Your favorite government website may soon shuts its online doors. Ars Technica reported on Saturday that websites for the Library of Congress, National Park Service and Federal Trade Commission will cease functioning in the event of a government shutdown.
I'll bet you're paying attention now! The decision by Ted Cruz and the House Republicans to make enemies of a panda-obsessed nation may well go down as one of the greatest self-inflicted wounds ever committed by a major American political party.
A "Memorandum for the Heads of Executive Departments and Agencies" from the Office of Management and Budget, dated Sept. 17, spells out the key details for online government activities.
The mere benefit of continued access by the public to information about the agency's activities would not warrant the retention of personnel or the obligation of funds to maintain (or update) the agency's website during such a lapse. However, if maintenance of the website is necessary to avoid significant damage to the execution of authorized or excepted activities (e.g., maintenance of the IRS website may be necessary to allow for tax filings and tax collection, which are activities that continue during an appropriations lapse), then the website should remain operational even if its costs are funded through appropriations that have lapsed. If it becomes necessary to incur obligations to ensure that a website remains available in support of excepted activities, it should be maintained at the lowest possible level.

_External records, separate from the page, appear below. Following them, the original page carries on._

Definition discardAndResize (n : nat) : Host (DynSoA * nat) unit :=
  _ ← checkSize n;
  _ ← on_channels vec_clear;
  _ ← set_size 0;
  _ ← rethrow (on_channels (vec_resize n (fun _ => None))) (on_channels (vec_truncate 0));
  set_size n.

(** Copy assignment from another container: the copy is swapped in once it is complete. *)
Definition assign (other : DynSoA) : Host (DynSoA * nat) unit := fun '(d, k) =>
  match on_storage vec_copy (channels_ other) k with
  | (Ret _, (ch, k')) => (Ret tt, (mkDynSoA ch (size_ other), k'))
  | (o, (_, k')) => (o, (d, k'))
  end.

Definition dyn_getLeaf (r : record T) (p : TagPath) (d : DynSoA) : option (list (option V)) := data <$> resolveLeaf p r (channels_ d).
End dynsoa.

(** ** Storages column by column *)

Section relations.
Context {A : Type}.

#[warnings="-register-all"]
Inductive storage_rel (R : A -> A -> Prop) : storage A -> storage A -> Prop :=
  | rel_column a b : R a b -> storage_rel R (Column a) (Column b)
  | rel_tup l l' : Forall2 (storage_rel R) l l' -> storage_rel R (Tup l) (Tup l').

Lemma storage_ind' (Q : storage A -> Prop) : (forall a, Q (Column a)) -> (forall l, Forall Q l -> Q (Tup l)) -> forall s, Q s.
Proof.
  intros Hc Ht. fix IH 1. intros [a|l]; [apply Hc|]. apply Ht. induction l as [|s l IHl]; constructor; [apply IH|exact IHl].
Qed.

Fixpoint columns (s : storage A) : list A := match s with Column a => [a] | Tup l => concat (map columns l) end.

Lemma storage_rel_compose (R1 R2 R : A -> A -> Prop) s s1 s2 :
  (forall a b c, R1 a b -> R2 b c -> R a c) -> storage_rel R1 s s1 -> storage_rel R2 s1 s2 -> storage_rel R s s2.
Proof.
  intros HR. revert s1 s2. induction s as [a|l IH] using storage_ind'; intros s1 s2 H1 H2.
  - inversion H1; subst. inversion H2; subst. constructor. by eapply HR.
  - inversion H1 as [|? l1 Hl1]; subst. inversion H2 as [|? l2 Hl2]; subst. constructor. clear H1 H2. revert l2 Hl2.
    induction Hl1 as [|x y l l1 Hxy Hl1 IHl]; intros l2 Hl2; inversion Hl2; subst; constructor.
    + apply list.Forall_cons in IH as [IH _]. eapply IH; eassumption.
    + apply list.Forall_cons in IH as [_ IH]. by apply IHl.
Qed.

Lemma storage_rel_mono (R R' : A -> A -> Prop) s s' :
  (forall a b, a ∈ columns s -> R a b -> R' a b) -> storage_rel R s s' -> storage_rel R' s s'.
Proof.
  revert s'. induction s as [a|l IH] using storage_ind'; intros s' HR H; inversion H as [|? l' Hl]; subst; constructor; [apply HR; [by left|done]|].
  clear H. simpl in HR. induction Hl as [|x y l l' Hxy Hl IHl]; constructor; apply list.Forall_cons in IH as [Hx IH].
  - apply Hx; [|done]. intros a b Ha. apply HR. simpl. apply elem_of_app. by left.
  - apply IHl; [done|]. intros a b Ha. apply HR. simpl. apply elem_of_app. by right.
Qed.

Lemma storage_rel_refl (R : A -> A -> Prop) s : (forall a, a ∈ columns s -> R a a) -> storage_rel R s s.
Proof.
  induction s as [a|l IH] using storage_ind'; intros HR; constructor; [apply HR; by left|].
  simpl in HR. induction l as [|x l IHl]; constructor; apply list.Forall_cons in IH as [Hx IH].
  - apply Hx. intros a Ha. apply HR. simpl. apply elem_of_app. by left.
  - apply IHl; [done|]. intros a Ha. apply HR. simpl. apply elem_of_app. by right.
Qed.

Lemma typed_rel {T} (P Q : T -> A -> Prop) (R : A -> A -> Prop) v s s' :
  (forall t a b, P t a -> R a b -> Q t b) -> typed P v s -> storage_rel R s s' -> typed Q v s'.
Proof.
  intros HQ. revert s s'. induction v as [t|r IH] using value_type_ind'; intros s s' Hty Hrel.
  - inversion Hty; subst. inversion Hrel; subst. constructor. by eapply HQ.
  - inversion Hty as [|? l Hl]; subst. inversion Hrel as [|? l' Hl']; subst. constructor. clear Hty Hrel. revert l' Hl'.
    induction Hl as [|f x r l Hfx Hl IHl]; intros l' Hl'; inversion Hl'; subst; constructor; apply list.Forall_cons in IH as [Hf IH];
      [by eapply Hf|by apply IHl].
Qed.

Lemma typed_columns {T} (P : T -> A -> Prop) v s : typed P v s -> forall c, c ∈ columns s -> exists t, P t c.
Proof.
  revert s. induction v as [t|r IH] using value_type_ind'; intros s Hty c Hc; inversion Hty as [? a Ha|? l Hl]; subst.
  - apply list_elem_of_singleton in Hc as ->. by exists t.
  - clear Hty. simpl in Hc. induction Hl as [|f x r l Hfx Hl IHl]; [by apply elem_of_nil in Hc|]. apply list.Forall_cons in IH as [Hf IH].
    simpl in Hc. apply elem_of_app in Hc as [Hc|Hc]; [by eapply Hf|by apply IHl].
Qed.

Lemma resolveLeaf_rel {T} (R : A -> A -> Prop) p (r : record T) s s' : storage_rel R s s' ->
  match resolveLeaf p r s with Some a => exists b, resolveLeaf p r s' = Some b /\ R a b | None => resolveLeaf p r s' = None end.
Proof.
  revert r s s'. induction p as [|t p IH]; intros r s s' Hrel; [done|]. inversion Hrel as [a b Hab|l l' Hl]; subst; [done|].
  cbn [resolveLeaf]. destruct (getIndex t r) as [i|]; [|done]. simpl. destruct (r !! i) as [f|]; [|done]. simpl.
  destruct (l !! i) as [x|] eqn:Hx; simpl.
  - destruct (Forall2_lookup_l _ _ _ _ _ Hl Hx) as (y & Hy & Hxy). rewrite Hy. simpl. destruct p as [|u p].
    + inversion Hxy as [a b Hab|]; subst; destruct f.2; [by exists b|done..].
    + destruct f.2 as [t'|r']; [done|]. by apply IH.
  - apply lookup_ge_None in Hx. rewrite (Forall2_length _ _ _ Hl) in Hx. by apply lookup_ge_None in Hx as ->.
Qed.
End relations.

(** ** The traversal of the columns *)

Section traversal.
Context {T V : Type}.
Abbreviation vec := (@vec T V).

(** A vector operation either returns, or throws and leaves what it leaves. *)
Definition op_spec (op : Host (vec * nat) unit) (Pre : vec -> Prop) (R Rf : vec -> vec -> Prop) : Prop :=
  forall v k, Pre v -> match op (v, k) with (Ret _, (v', _)) => R v v' | (Throw e w, (v', _)) => e = bad_alloc /\ Rf v v' | _ => False end.

Lemma on_storage_spec op Pre R Rf s k :
  op_spec op Pre R Rf -> (forall v, v ∈ columns s -> Pre v) ->
  match on_storage op s k with
  | (Ret _, (s', _)) => storage_rel R s s'
  | (Throw e w, (s', _)) =>
      e = bad_alloc /\ (exists v v', Pre v /\ Rf v v') /\ storage_rel (fun v v' => Pre v /\ (R v v' \/ Rf v v' \/ v = v')) s s'
  | _ => False
  end.
Proof.
  intros Hop. revert k. induction s as [v|l IH] using storage_ind'; intros k Hpre.
  - simpl. specialize (Hop v k (Hpre v (list_elem_of_here _ _))). pose proof (Hpre v (list_elem_of_here _ _)) as Hv.
    destruct (op (v, k)) as [[u|e w|w|] [v' k']]; try done; [by constructor|]. destruct Hop as [-> Hf].
    split_and!; [done|by exists v, v'|]. constructor. tauto.
  - cbn [on_storage]. match goal with |- context [?f l k] => set (go := f) end.
    assert (H : match go l k with
      | (Ret _, (l', _)) => Forall2 (storage_rel R) l l'
      | (Throw e w, (l', _)) =>
          e = bad_alloc /\ (exists v v', Pre v /\ Rf v v') /\ Forall2 (storage_rel (fun v v' => Pre v /\ (R v v' \/ Rf v v' \/ v = v'))) l l'
      | _ => False
      end).
    { revert k. induction l as [|s l IHl]; intros k; [constructor|]. apply list.Forall_cons in IH as [Hs IH].
      assert (Hps : forall v, v ∈ columns s -> Pre v) by (intros v Hv; apply Hpre; simpl; apply elem_of_app; by left).
      assert (Hpl : forall v, v ∈ columns (Tup l) -> Pre v) by (intros v Hv; apply Hpre; simpl; apply elem_of_app; by right).
      specialize (Hs k Hps). simpl. destruct (on_storage op s k) as [[u|e w|w|] [s' k1]]; try done.
      - specialize (IHl IH Hpl k1). fold go. destruct (go l k1) as [[u2|e w|w|] [l' k2]]; try done; [by constructor|].
        destruct IHl as (-> & Hex & Hl). split_and!; [done|done|]. constructor; [|done].
        apply (storage_rel_mono R); [|done]. intros v v' Hv HR. split; [by apply Hps|by left].
      - destruct Hs as (-> & Hex & Hs). split_and!; [done|done|]. constructor; [done|].
        assert (Hr : storage_rel (fun v v' => Pre v /\ (R v v' \/ Rf v v' \/ v = v')) (Tup l) (Tup l)) by (apply storage_rel_refl; auto).
        by inversion Hr. }
    destruct (go l k) as [[u|e w|w|] [l' k']]; try done; [by constructor|]. destruct H as (-> & Hex & Hl). split_and!; [done|done|by constructor].
Qed.

(** An operation that cannot throw. *)
Lemma on_storage_total op Pre R s k :
  op_spec op Pre R (fun _ _ => False) -> (forall v, v ∈ columns s -> Pre v) -> exists s' k', on_storage op s k = (Ret tt, (s', k')) /\ storage_rel R s s'.
Proof.
  intros Hop Hpre. pose proof (on_storage_spec op Pre R _ s k Hop Hpre) as H. destruct (on_storage op s k) as [[[]|e w|w|] [s' k']]; try done.
  - by exists s', k'.
  - by destruct H as (_ & (? & ? & _ & []) & _).
Qed.

(** *** The vector operations *)

Lemma pop_back_loop_take fuel n (l : list (option V)) : length l <= fuel -> pop_back_loop fuel n l = take n l.
Proof.
  revert l. induction fuel as [|fuel IH]; intros l Hl; [by destruct l; simpl in *; [rewrite take_nil|lia]|]. simpl.
  destruct (Nat.ltb_spec n (length l)) as [Hn|Hn]; [|by rewrite take_ge]. destruct l as [|x l _] using rev_ind; [simpl in Hn; lia|].
  rewrite length_app in Hl, Hn. simpl in Hl, Hn. rewrite removelast_last, IH by lia. by rewrite take_app_le by lia.
Qed.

There's an interesting assumption embedded in the government memorandum: the notion that the benefit of having government websites is only to provide information about the agency's activities to the public. That might have been true in 1994, when the Clinton administration first took the White House online with its "Gateway to Government." But that's not how the Web works today. Consider CFPB.gov, the website for the Consumer Financial Protection Bureau. The CFPB actively solicits complaints and information from the public through its website, which serves as a key mechanism for mobilizing those complaints into action.
From American Banker:
In multiple speeches and public pronouncements, CFPB officials have aggressively urged consumers to file a complaint on the agency's public database, which has swelled to more than 200,000 complaints since going live in March. The agency uses that data to determine where it will focus its attention next, including both what regulations it writes and enforcement actions it takes against individual institutions.
As a result, some observers said banks need to realize that the best way to avoid the added attention or an enforcement action derived from complaints is by making it easier for customers to resolve the issue with the institution first. That includes improving the visibility of their complaint-taking systems and attempting to address problems quickly before a customer seeks out regulators for help.
I asked the CFPB what would happen to its website in the event of a government shutdown, but had not received a reply by press time. In any event, House Republicans are actively attempting to defund the entire agency, so they are unlikely to shed any tears about the fact that a government shutdown will cripple one of its most effective functions.
So we're back to PandaCam. Reddit? Imgur? Are you listening? They're trying to take our pandas away!